## Dataset entries
(** * College election site: the election lifecycle and vote-integrity engine

    A shallow embedding of the Express/Mongoose handlers that accept votes,
    create and update elections, toggle QR access and tally results
    (models/Election.js, the student, teacher, admin and public-voting
    controllers), followed by the properties established about them.

    Conventions of the embedding.
    - An [ObjectId] is the 96-bit number behind a Mongo id.  The source
      compares ids through [toString()], the injective 24-digit hex
      rendering, so comparing renderings is comparing the numbers; a rendering
      is never empty (an id is always truthy), never an array index and never
      a name on [Object.prototype].  Request ids are taken as already parsed.
    - A [Date] is its time value in milliseconds, a [Z].  A date parsed from a
      request body may be the invalid date, see [JsDate].
    - A collection is the list of its documents in natural order; [findOne]
      returns the first document that matches, [save] rewrites the first
      document carrying the same [_id] (or appends a new one).
    - Every request is served at one clock reading [now]: each [new Date()]
      and [Date.now()] evaluated while serving it returns [now].
    - Documents read back from a collection passed schema validation when they
      were written, so validators are run on the paths a handler assigns.
    - A string holds the UTF-8 encoding of the JavaScript string.  A body
      field is the value the handler tests: an optional string where the
      handler is given one by the forms, a [BodyValue] for the roll number of
      a public vote, which is compared and stored as it arrives.
    - Audit-log entries, flash-message plumbing, mail and the [createdAt] /
      [updatedAt] stamps touch nothing that the handlers below read; they are
      left out of the state.  An audit write shows in the answer where it is
      made with [SystemLog.create] itself, whose rejection reaches the error
      handler; [SystemLog.createLog] swallows it. *)

From Stdlib Require Import List ZArith NArith Bool String Ascii Lia Arith.
From Stdlib Require Import DecimalString.
Import ListNotations.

## Instructions to follow
Gather each line of the listing that holds the string "Stdlib".

## Task response
From Stdlib Require Import List ZArith NArith Bool String Ascii Lia Arith.
From Stdlib Require Import DecimalString.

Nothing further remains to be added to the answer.